━━ Records

(** * A concrete installation *)
From S2P Require Import AuthSpec AuditTheorems AuditToy ServerToy.
Import ServerToy ServerDemo.

Lemma demo_installed : installed x42 initialized.
Proof.
  exists boot, (AuditFiles.mk None ∅), None, (start (Transit := unit) (Totp := unit) boot false None (AuditFiles.mk None ∅)).1.2, started, (world x01 x02 io), init_request, x02, x02, None.
  destruct plan as [p|] eqn:Ep; [|vm_compute in Ep; discriminate Ep]. exists p.
  assert (Hp : prepare_init (world x01 x02 io) 10 x02 x02 = Ok p).
  { unfold plan in Ep. destruct (prepare_init _ _ _ _) as [p'|]; [|discriminate Ep]. by injection Ep as ->. }
  assert (Hf : pl_key <$> plan = Some x42 ∧ pl_state <$> plan = Some first) by (split; vm_compute; reflexivity).
  rewrite Ep in Hf. destruct Hf as [Hk Hs]. cbn in Hk, Hs. apply (inj Some) in Hk, Hs.
  split_and!; [vm_compute; reflexivity|vm_compute; reflexivity|vm_compute; reflexivity|eexists; vm_compute; reflexivity|
    vm_compute; reflexivity|exact Hp|exact Hk|].
  intros id bytes Hid Hb. rewrite Hs in Hb. apply (inj Some) in Hid as <-.
  assert (Hv : to_vec first = Some [x00]) by (vm_compute; reflexivity). rewrite Hv in Hb. apply (inj Some) in Hb as <-. vm_compute. discriminate.
Qed.

Lemma calm_sealed k id use commit r (s : Service Shamir.Key unit unit) :
  Service.state s = None → Service.durable s = None → hex [id] ≠ hex [use] → opens_only k s → calm k (world id use commit) r s.
Proof.
  intros Hst Hd Hne Ho. split; [split| exact Ho| |].
  - intros i _ k' d E. by rewrite Hd in E.
  - intros i _ k' d E. by rewrite Hd in E.
  - intros i i' Hi Hi'. apply (inj Some) in Hi as <-, Hi' as <-. exact Hne.
  - intros i bytes _ (_ & state & _ & _ & E & _). by rewrite Hst in E.
  - intros a i bytes _ (_ & state & _ & _ & E & _). by rewrite Hst in E.
Qed.

Lemma demo_reachable : reachable x42 opened.
Proof.
  exists initialized. split; [exact demo_installed|].
  apply (life_request (A := cipher) x42 (world x03 x04 io) (unseal_request (share 1)) initialized opened);
    [apply calm_sealed; [reflexivity|reflexivity|vm_compute; discriminate|apply opens_only_toy; vm_compute; reflexivity]
    |vm_compute; reflexivity|vm_compute; reflexivity|].
  replace (handle_at_mode (world x03 x04 io) (unseal_request (share 1)) initialized).1 with half by (vm_compute; reflexivity).
  apply (life_request (A := cipher) x42 (world x03 x04 io) (unseal_request (share 0)) half opened);
    [apply calm_sealed; [reflexivity|reflexivity|vm_compute; discriminate|apply opens_only_toy; vm_compute; reflexivity]
    |vm_compute; reflexivity|vm_compute; reflexivity|].
  replace (handle_at_mode (world x03 x04 io) (unseal_request (share 0)) half).1 with opened by (vm_compute; reflexivity).
  apply life_refl.
Qed.

(** The server after its initialization and two unseal shares serves from the first state. *)
Lemma server_state_survives_witness :
  Service.state opened = Some first ∧ Service.recovery_required opened = false ∧
  ∃ bytes state, recovers x42 opened bytes ∧ from_slice bytes = Some state ∧
    ∀ m, Service.state opened = Some m → Service.recovery_required opened = false → m = state.
Proof.
  split; [vm_compute; reflexivity|]. split; [vm_compute; reflexivity|]. exact (server_state_survives (A := cipher) x42 opened demo_reachable).
Defined.

(** A write whose third file operation fails half-way. *)
Definition broken : IoTrace :=
  Io.mk (Ok tt) (Ok tt) (Ok tt) (λ n, match n with 2 => Fails 5 | _ => Done end) (λ n, Some (repeat (U8.wrap (N.of_nat n)) 12)).

Lemma demo_admission (admitted : State unit unit) principal :
  admission "hvs.root" 11 first admitted principal →
  admitted = first ∧ principal = Principal.mk "hvs.root" <$> AuthState.tokens AuthDemo.installed !! "hvs.root".
Proof.
  intros [E|auth p E]; [discriminate E|].
  assert (Ha : AuthState.authenticate "hvs.root" 11 (State.auth first) =
    (State.auth first, (λ t, Ok (Principal.mk "hvs.root" t)) (default (AuthToken.mk "" "" ∅ false None 0 None None 0 false None "" None false)
       (AuthState.tokens AuthDemo.installed !! "hvs.root")))) by (vm_compute; reflexivity).
  rewrite Ha in E. injection E as <- <-. split; vm_compute; reflexivity.
Qed.
Lemma unique_acc_elem {A : Type} `{EqDecision A} (seen l : list A) (x : A) :
  x ∈ unique_acc seen l <-> x ∈ l /\ x ∉ seen.
Proof.
  revert seen. induction l as [|y l IH]; intros seen; simpl.
  - split; [by intros ?%elem_of_nil | by intros [?%elem_of_nil _]].
  - case_bool_decide as Hy.
    + rewrite IH, elem_of_cons. split; [tauto |]. intros [[-> | Hl] Hs]; tauto.
    + rewrite !elem_of_cons, IH, elem_of_cons. split.
      * intros [-> | [Hl Hs]]; [tauto |]. split; [tauto | intros ?; apply Hs; tauto].
      * intros [[-> | Hl] Hs]; [tauto |].
        destruct (decide (x = y)) as [-> | Hne]; [tauto |].
        right. split; [done |]. intros [? | ?]; tauto.
Qed.

Lemma unique_acc_NoDup {A : Type} `{EqDecision A} (seen l : list A) :
  NoDup (unique_acc seen l).
Proof.
  revert seen. induction l as [|y l IH]; intros seen; simpl.
  - constructor.
  - case_bool_decide; [apply IH |].
    apply NoDup_cons. split; [| apply IH].
    rewrite unique_acc_elem, elem_of_cons. tauto.
Qed.

Lemma unique_elem {A : Type} `{EqDecision A} (l : list A) (x : A) :
  x ∈ unique l <-> x ∈ l.
Proof.
  unfold unique. rewrite unique_acc_elem. split; [tauto |].
  intros Hx. split; [done | apply not_elem_of_nil].
Qed.

Lemma unique_set_order : set_order unique.
Proof. intros l. split; [apply unique_acc_NoDup | intros x; apply unique_elem]. Qed.

Lemma reverse_unique_set_order : set_order reverse_unique.
Proof.
  intros l. unfold reverse_unique. split.
  - rewrite reverse_Permutation. apply unique_acc_NoDup.
  - intros x. by rewrite elem_of_reverse, unique_elem.
Qed.

Lemma list_remove_middle (w : string) (pre post : list string) :
  w ∉ pre -> list_remove w (pre ++ w :: post) = Ret (pre ++ post).
Proof.
  induction pre as [|y pre IH]; intros Hw; simpl.
  - by rewrite bool_decide_eq_true_2.
  - apply not_elem_of_cons in Hw as [Hne Hw].
    rewrite bool_decide_eq_false_2 by done. by rewrite IH.
Qed.

(** The loop removes exactly the deactivated wells and keeps the order
    of the list it starts from. *)
Lemma active_wells_loop_filter (table : completion_table) (flag : bool)
    (todo pre : list string) :
  NoDup (pre ++ todo) ->
  exists warned,
    active_wells_loop table flag todo (pre ++ todo)
    = Ret (pre ++ filter (fun w => deactivated table flag w = false) todo, warned).
Proof.
  revert pre. induction todo as [|w todo IH]; intros pre Hnd.
  - exists false. by rewrite filter_nil.
  - assert (Hw : w ∉ pre).
    { apply NoDup_app in Hnd as (_ & Hd & _). intros Hin. apply (Hd _ Hin). left. }
    assert (Hnd' : NoDup (pre ++ todo)).
    { apply NoDup_app in Hnd as (H1 & H2 & H3). apply NoDup_cons in H3 as [_ H3].
      apply NoDup_app. repeat split; [done | | done].
      intros x Hx Hx'. apply (H2 x Hx). by right. }
    cbn [active_wells_loop]. fold (deactivated table flag w).
    destruct (deactivated table flag w) eqn:Hdw.
    + rewrite list_remove_middle, bind_Ret by done.
      rewrite filter_cons_False by (rewrite Hdw; done).
      case_bool_decide as Hnil; [| by apply IH].
      exists true. apply app_eq_nil in Hnil as [-> ->]. by rewrite filter_nil.
    + rewrite bind_Ret, filter_cons_True by done.
      rewrite bool_decide_eq_false_2 by (by destruct pre).
      rewrite (cons_middle w pre todo), app_assoc in Hnd |- *.
      destruct (IH _ Hnd) as [b Hb]. exists b. by rewrite Hb, <- app_assoc.
Qed.

Lemma active_wells_result (list_of_set : list string -> list string)
    (table : completion_table) (flag : bool) :
  set_order list_of_set ->
  exists warned,
    _active_wells list_of_set table flag
    = Ret (filter (fun w => deactivated table flag w = false)
             (list_of_set (column WELL table)), warned).
Proof.
  intros Hset. destruct (Hset (column WELL table)) as [Hnd _].
  apply (active_wells_loop_filter table flag _ []), Hnd.
Qed.

Lemma isin_any_false (values series : list string) :
  isin_any values series = false <-> forall v, v ∈ series -> v ∉ values.
Proof.
  unfold isin_any. induction series as [|a series IH]; simpl.
  - split; [by intros _ v ?%elem_of_nil | done].
  - rewrite orb_false_iff, IH, bool_decide_eq_false. split.
    + intros [Ha Hs] v [-> | Hv]%elem_of_cons; auto.
    + intros H. split; [apply H; left | intros v Hv; apply H; by right].
Qed.

Lemma gp_check_true (table : completion_table) (w : string) :
  gp_check table w = true <->
  forall r, r ∈ table -> WELL r = w -> ANNULUS r <> "OA".
Proof.
  unfold gp_check, column, rows_of_well. rewrite negb_true_iff, isin_any_false. split.
  - intros H r Hr Hw Ha. apply (H (ANNULUS r)).
    + apply list_elem_of_fmap. exists r. split; [done |]. by apply list_elem_of_filter.
    + rewrite Ha. left.
  - intros H v (r & -> & [Hw Hr]%list_elem_of_filter)%list_elem_of_fmap Hv.
    apply (H r Hr Hw). by apply list_elem_of_singleton in Hv.
Qed.

Lemma perf_check_true (table : completion_table) (w : string) :
  perf_check table w = true <->
  forall r, r ∈ table -> WELL r = w -> DEVICETYPE r ∉ active_devices.
Proof.
  unfold perf_check, column, rows_of_well. rewrite negb_true_iff, isin_any_false. split.
  - intros H r Hr Hw. apply (H (DEVICETYPE r)).
    apply list_elem_of_fmap. exists r. split; [done |]. by apply list_elem_of_filter.
  - intros H v (r & -> & [Hw Hr]%list_elem_of_filter)%list_elem_of_fmap.
    by apply H.
Qed.

Lemma deactivated_true (table : completion_table) (flag : bool) (w : string) :
  deactivated table flag w = true <->
  (forall r, r ∈ table -> WELL r = w -> ANNULUS r <> "OA")
  /\ (forall r, r ∈ table -> WELL r = w -> DEVICETYPE r ∉ active_devices)
  /\ flag = false.
Proof.
  unfold deactivated.
  rewrite !andb_true_iff, negb_true_iff, gp_check_true, perf_check_true. tauto.
Qed.

(** C1, as the code has it. A well of the table is left out of the output
    exactly when none of its intervals has annulus OA, none of its
    intervals has a device type among AICD, AICV, DAR, ICD, VALVE and
    ICV, and the gravel-pack-perforated flag is false.  Packer rows (PA)
    do not keep a well active. *)
Theorem active_wells_excluded (list_of_set : list string -> list string)
    (table : completion_table) (flag : bool) :
  set_order list_of_set ->
  exists wells warned,
    _active_wells list_of_set table flag = Ret (wells, warned) /\
    forall w, w ∈ column WELL table ->
      (w ∉ wells <->
       (forall r, r ∈ table -> WELL r = w -> ANNULUS r <> "OA")
       /\ (forall r, r ∈ table -> WELL r = w -> DEVICETYPE r ∉ active_devices)
       /\ flag = false).
Proof.
  intros Hset. destruct (active_wells_result _ table flag Hset) as [warned Hres].
  eexists _, warned. split; [exact Hres |].
  intros w Hw. rewrite <- deactivated_true, list_elem_of_filter.
  destruct (Hset (column WELL table)) as [_ Hin]. apply Hin in Hw.
  destruct (deactivated table flag w); split; intros H; try done.
  - by intros [? _].
  - exfalso. by apply H.
Qed.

━━━━

*Task to complete:*
Take from the material above the lines running from the one with "- by rewrite bool_decide_eq_true_2." through the one with "rewrite (cons_middle w", and repeat them exactly, with nothing else.

*Your response:*
  - by rewrite bool_decide_eq_true_2.
  - apply not_elem_of_cons in Hw as [Hne Hw].
    rewrite bool_decide_eq_false_2 by done. by rewrite IH.
Qed.

(** The loop removes exactly the deactivated wells and keeps the order
    of the list it starts from. *)
Lemma active_wells_loop_filter (table : completion_table) (flag : bool)
    (todo pre : list string) :
  NoDup (pre ++ todo) ->
  exists warned,
    active_wells_loop table flag todo (pre ++ todo)
    = Ret (pre ++ filter (fun w => deactivated table flag w = false) todo, warned).
Proof.
  revert pre. induction todo as [|w todo IH]; intros pre Hnd.
  - exists false. by rewrite filter_nil.
  - assert (Hw : w ∉ pre).
    { apply NoDup_app in Hnd as (_ & Hd & _). intros Hin. apply (Hd _ Hin). left. }
    assert (Hnd' : NoDup (pre ++ todo)).
    { apply NoDup_app in Hnd as (H1 & H2 & H3). apply NoDup_cons in H3 as [_ H3].
      apply NoDup_app. repeat split; [done | | done].
      intros x Hx Hx'. apply (H2 x Hx). by right. }
    cbn [active_wells_loop]. fold (deactivated table flag w).
    destruct (deactivated table flag w) eqn:Hdw.
    + rewrite list_remove_middle, bind_Ret by done.
      rewrite filter_cons_False by (rewrite Hdw; done).
      case_bool_decide as Hnil; [| by apply IH].
      exists true. apply app_eq_nil in Hnil as [-> ->]. by rewrite filter_nil.
    + rewrite bind_Ret, filter_cons_True by done.
      rewrite bool_decide_eq_false_2 by (by destruct pre).
      rewrite (cons_middle w pre todo), app_assoc in Hnd |- *.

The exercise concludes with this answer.